Anyone have a more definitive model year on the OP's red frame?


----------



## alfa011

alfa011 said:


> Man..wish I could see a 2006 Look catalog. That will clear things out. Yes.


 Hello. Thanks to the courtesy of Keith "Abstrack" I have now a 2007 Look Cyclery catalog (.pdf). Everything I have seen in the web and from this catalog tends to indicate that this frame is a 2006 model. Thank you Keith Abstrack.


----------



## Keith A

alfa011 said:


> Hello. Thanks to the courtesy of Keith "Abstrack" I have now a 2007 Look Cyclery catalog (.pdf). Everything I have seen in the web and from this catalog tends to indicate that this frame is a 2006 model. Thank you Keith Abstrack.


I'd like to add my thanks to Keith "Abstrack" as well as he sent me the PDF of the 2007 catalog too -- which is the model year of my 585 Ultra. I guess "Keith A's" are good guys


----------



## alfa011

Keith A said:


> I'd like to add my thinks to Keith "Abstrack" as well as he sent me the PDF of the 2007 catalog too -- which is the model year of my 585 Ultra. I guess "Keith A's" are good guys


Yeah. Definitely. Definitely.


----------



## edk

Decals of the 585 in OP seems to be de decals Look used in 2006.


----------



## wheelio

*Look 585 origin*

I have that same limited edition red 585 origin frame I bought in 07. To bad that's not the original fork.Not to many around with that color scheme. I just switched mine over to Campagnolo 11 group from a Campy 10 group. It's the bike I go to for long days in the saddle. Don't understand why Look quit making such a wonderful riding frame. It's definitely a keeper. Enjoy.


----------



## alfa011

Thank you Wheelio. Believe it or not, I have not opened the box since arrival. Been so busy in many other things. Like collecting the Look carbon crankset, Look carbon / TI seatpost, Look carbon stem and the Look carbon handlebars.. Only part missing is a set of Campagnolo 10 speed shifters. Eventually I will have them. By the way, did you took a close look at the pics? There are two steerers in them. Could one of them be the original? And yes, it is a keeper. Oh yeah!


----------



## wheelio

Alfa011, not sure what you mean by two steerers, did you mean forks? The original fork should be red to match the frame. By the way is that the Trevi fountain on your icon(avatar) picture? How I long to be back cycling in Italy..


----------



## justin.

I have catalogs going back to 1998 and I do not see this frame in any of them. It is possible that I have US only catalogs and this is a european only color that wasn't sold here. Either way, if you PM me the serial number I can see if I can find more information for you.


----------



## wheelio

I've only seen one other one back in 08 near Santa Rosa. The guy told me they only sent a few to the states. I saw two in one day ( red ones ), same as mine in France in 2009.


----------



## alfa011

Hello. Please take a look at this website. 

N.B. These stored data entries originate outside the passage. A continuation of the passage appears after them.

(** * vector_ingest: checkpointed batch delivery to a vector sink

    A shallow embedding of [src/vector_ingest.py].  The script reads a table
    of posts, drops the rows already listed in a checkpoint file, embeds the
    remaining texts in chunks, and upserts the resulting vectors to a sink in
    batches; every batch the sink accepts has its ids appended to the
    checkpoint file.

    External collaborators are modelled as deterministic oracles: the sink
    answers its n-th upsert call with [sink n], the embedding provider answers
    the call for chunk i with [provider i], the file system answers every
    operation on the checkpoint file with [disk], and the order in which the
    futures complete is an explicit list of chunk indices. *)

From Stdlib Require Import ZArith List Bool Ascii String Lia Arith.
From Stdlib Require Import Permutation.
From Stdlib Require Import Floats.SpecFloat.
From Stdlib Require Import Numbers.DecimalString.
Import ListNotations.

Open Scope string_scope.
Open Scope list_scope.

(** ** Python string operations used by the script *)

Module PyStr.

(** A character of the model is a code point below 256 (the Latin-1 range),
    held in an [ascii]; Python strings with other characters have no
    counterpart here. *)

(** [str.lower()], character by character: the letters A to Z and the
    capital letters from U+00C0 to U+00DE, the multiplication sign U+00D7
    apart, move up by 32. *)
Definition lower_ascii (c : ascii) : ascii :=
  let n := nat_of_ascii c in
  if ((65 <=? n)%nat && (n <=? 90)%nat)
     || ((192 <=? n)%nat && (n <=? 222)%nat && negb (n =? 215)%nat)
  then ascii_of_nat (n + 32) else c.

Fixpoint lower (s : string) : string :=
  match s with
  | EmptyString => EmptyString
  | String c s' => String (lower_ascii c) (lower s')
  end.

(** [sub in s]. *)
Fixpoint contains (sub s : string) : bool :=
  String.prefix sub s ||
  match s with
  | EmptyString => false
  | String _ s' => contains sub s'
  end.

(** The characters [str.strip()] removes, those for which [str.isspace] holds:
    tab, line feed, vertical tab, form feed, carriage return, the separators
    28..31, the space, the next-line control U+0085 and the no-break space
    U+00A0. *)
Definition is_space (c : ascii) : bool :=
  let n := nat_of_ascii c in
  ((9 <=? n)%nat && (n <=? 13)%nat) || ((28 <=? n)%nat && (n <=? 32)%nat)
  || (n =? 133)%nat || (n =? 160)%nat.

Fixpoint lstrip (s : string) : string :=
  match s with
  | EmptyString => EmptyString
  | String c s' => if is_space c then lstrip s' else s
  end.

(** Right strip: a character is kept when something that survives follows it
    or when it is not a space itself. *)
Fixpoint rstrip (s : string) : string :=
  match s with
  | EmptyString => EmptyString
  | String c s' =>
      match rstrip s' with
      | EmptyString => if is_space c then EmptyString else String c EmptyString
      | r => String c r
      end
  end.

Definition strip (s : string) : string := rstrip (lstrip s).

Definition LF : ascii := ascii_of_nat 10.
Definition CR : ascii := ascii_of_nat 13.

(** A text file is read line by line with universal newlines: a line ends at
    a line feed, at a carriage return, or at the pair of them.  The reader
    below cuts at every line feed and at every carriage return; the empty
    piece this leaves between the two characters of a pair is blank, and the
    one consumer of the lines strips them and skips the blank ones.  A last
    line without terminator is a line too. *)
Definition is_break (c : ascii) : bool :=
  Ascii.eqb c LF || Ascii.eqb c CR.

Fixpoint lines (s : string) : list string :=
  match s with
  | EmptyString => []
  | String c s' =>
      if is_break c then EmptyString :: lines s'
      else match lines s' with
           | [] => [String c EmptyString]
           | l :: ls => String c l :: ls
           end
  end.

Definition nonempty (s : string) : bool :=
  match s with EmptyString => false | _ => true end.

End PyStr.

(** ** Configuration constants *)

Definition ID_COLUMN : string := "post_id".
Definition EMBED_COLUMN : string := "post_text".
Definition OPENAI_EMBEDDING_BATCH_SIZE : nat := 100.
Definition PINECONE_UPSERT_BATCH_SIZE : nat := 100.

(** ** Checkpoint file *)

(** The file is its content.  [save_processed_ids] opens it for appending and
    writes every id followed by a line feed. *)
Fixpoint save_processed_ids (ids_to_save : list string) (file : string)
  : string :=
  match ids_to_save with
  | [] => file
  | id_val :: rest =>
      save_processed_ids rest
        (file ++ id_val ++ String PyStr.LF EmptyString)%string
  end.

(** [load_processed_ids]: the stripped non-blank lines.  A missing file reads
    as the empty one.  The result is used as a set: only membership and
    emptiness are observed. *)
Definition load_processed_ids (file : string) : list string :=
  filter PyStr.nonempty (map PyStr.strip (PyStr.lines file)).

Definition isin (id_val : string) (ids : list string) : bool :=
  existsb (String.eqb id_val) ids.

(** The ids that come back from the file as they were written: not empty,
    nothing for [strip] to remove, and no line break inside. *)
Fixpoint no_break (s : string) : bool :=
  match s with
  | EmptyString => true
  | String c s' => negb (PyStr.is_break c) && no_break s'
  end.

Definition clean_id (id_val : string) : bool :=
  String.eqb (PyStr.strip id_val) id_val && PyStr.nonempty id_val
  && no_break id_val.

(** A file that is empty or ends with a line feed, as every file written by
    [save_processed_ids] alone does. *)
Definition terminated (file : string) : Prop :=
  file = EmptyString \/
  exists f, file = (f ++ String PyStr.LF EmptyString)%string.

(** What [save_processed_ids] adds to the file. *)
Fixpoint ids_text (ids : list string) : string :=
  match ids with
  | [] => EmptyString
  | id_val :: rest => (id_val ++ String PyStr.LF (ids_text rest))%string
  end.

(** ** Cell values and metadata coercion *)

(** A scalar held in a cell of the data frame.  [ANone] stands for the
    missing markers ([None], [NaT], [NA]); a float that is a NaN is missing
    too.  [AOther] is an object of any other type (a timestamp, a tuple),
    carried as its [str]. *)
Inductive atom : Type :=
| ANone
| ABool (b : bool)
| AInt (z : Z)
| AFloat (f : spec_float)
| AStr (s : string)
| AOther (text : string).

(** A cell holds a scalar or a Python list of scalars. *)
Inductive value : Type :=
| VAtom (a : atom)
| VList (l : list atom).

(** What [np.issubdtype] does with a column's dtype: a NumPy dtype is a
    number, a boolean or something else (object, datetime); a pandas
    extension dtype, such as the string dtype pandas 3.0 gives a text
    column, is no NumPy dtype and makes [np.issubdtype] raise [TypeError]. *)
Inductive dtype : Type :=
| DNumber
| DBool
| DOther
| DExtension.

(** A metadata value as stored in the payload. *)
Inductive mvalue : Type :=
| MInt (z : Z)
| MBool (b : bool)
| MFloat (f : spec_float)
| MStr (s : string)
| MList (l : list string).

(** [pd.isna] answers a scalar with a boolean and a list with a boolean
    array, one entry per element. *)
Inductive isna_result : Type :=
| IsnaScalar (b : bool)
| IsnaArray (bs : list bool).

Definition isna_atom (a : atom) : bool :=
  match a with
  | ANone => true
  | AFloat S754_nan => true
  | _ => false
  end.

Definition pd_isna (v : value) : isna_result :=
  match v with
  | VAtom a => IsnaScalar (isna_atom a)
  | VList l => IsnaArray (map isna_atom l)
  end.

Section Coercion.

(** [str] of a finite float (Python prints the shortest decimal that reads
    back); its digits play no part here. *)
Variable repr_finite : spec_float -> string.

(** The truth value of an empty array: [Some false] (with a deprecation
    warning) up to NumPy 2.1, [None], an exception, from NumPy 2.2 on. *)
Variable empty_array_truth : option bool.

(** The dtype of each column of the frame, by column name. *)
Variable dtype_of : string -> dtype.

Definition str_float (f : spec_float) : string :=
  match f with
  | S754_nan => "nan"
  | S754_infinity false => "inf"
  | S754_infinity true => "-inf"
  | _ => repr_finite f
  end.

(** Python's [str]. *)
Definition py_str (a : atom) : string :=
  match a with
  | ANone => "None"
  | ABool true => "True"
  | ABool false => "False"
  | AInt z => NilZero.string_of_int (Z.to_int z)
  | AFloat f => str_float f
  | AStr s => s
  | AOther text => text
  end.

(** The test of an [if]: [None] is the [ValueError] an array of two or more
    elements raises when its truth value is asked. *)
Definition truth (r : isna_result) : option bool :=
  match r with
  | IsnaScalar b => Some b
  | IsnaArray [] => empty_array_truth
  | IsnaArray [b] => Some b
  | IsnaArray (_ :: _ :: _) => None
  end.

(** The branches of the coercion chain, for one value of a column of dtype
    [dt]; [None] when computing it raises: the [ValueError] of the test, or
    the [TypeError] of [np.issubdtype] on an extension dtype, which is asked
    only for a missing value. *)
Definition coerce (dt : dtype) (v : value) : option mvalue :=
  match truth (pd_isna v) with
  | None => None
  | Some true =>
      match dt with
      | DNumber => Some (MInt 0)
      | DBool => Some (MBool false)
      | DOther => Some (MStr "")
      | DExtension => None
      end
  | Some false =>
      match v with
      | VAtom (ABool b) => Some (MBool b)
      | VAtom (AInt z) => Some (MInt z)
      | VAtom (AFloat f) => Some (MFloat f)
      | VAtom (AStr s) => Some (MStr s)
      | VList l => Some (MList (map py_str l))
      | VAtom a => Some (MStr (py_str a))
      end
  end.

(** The loop over the columns of a row: the first value that raises ends it. *)
Fixpoint coerce_items (items : list (string * value))
  : option (list (string * mvalue)) :=
  match items with
  | [] => Some []
  | (col_name, v) :: rest =>
      match coerce (dtype_of col_name) v with
      | None => None
      | Some m =>
          match coerce_items rest with
          | None => None
          | Some payload => Some ((col_name, m) :: payload)
          end
      end
  end.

Look 585 frameset - Wheelworks Bicycle Stores and Cycling Centers

In it it is shown a photo of a 2006 585 frame. I have enclosed it in this posting.

It looks the same as mine. 

Only difference is that my frame came with a black Look HSC 5 SL carbon fork.

By the way, I am working on the serial number. It is covered by paint and it is hard to read. It is a 10 digit S/N and seems alphanumeric. 

Stay tuned.


----------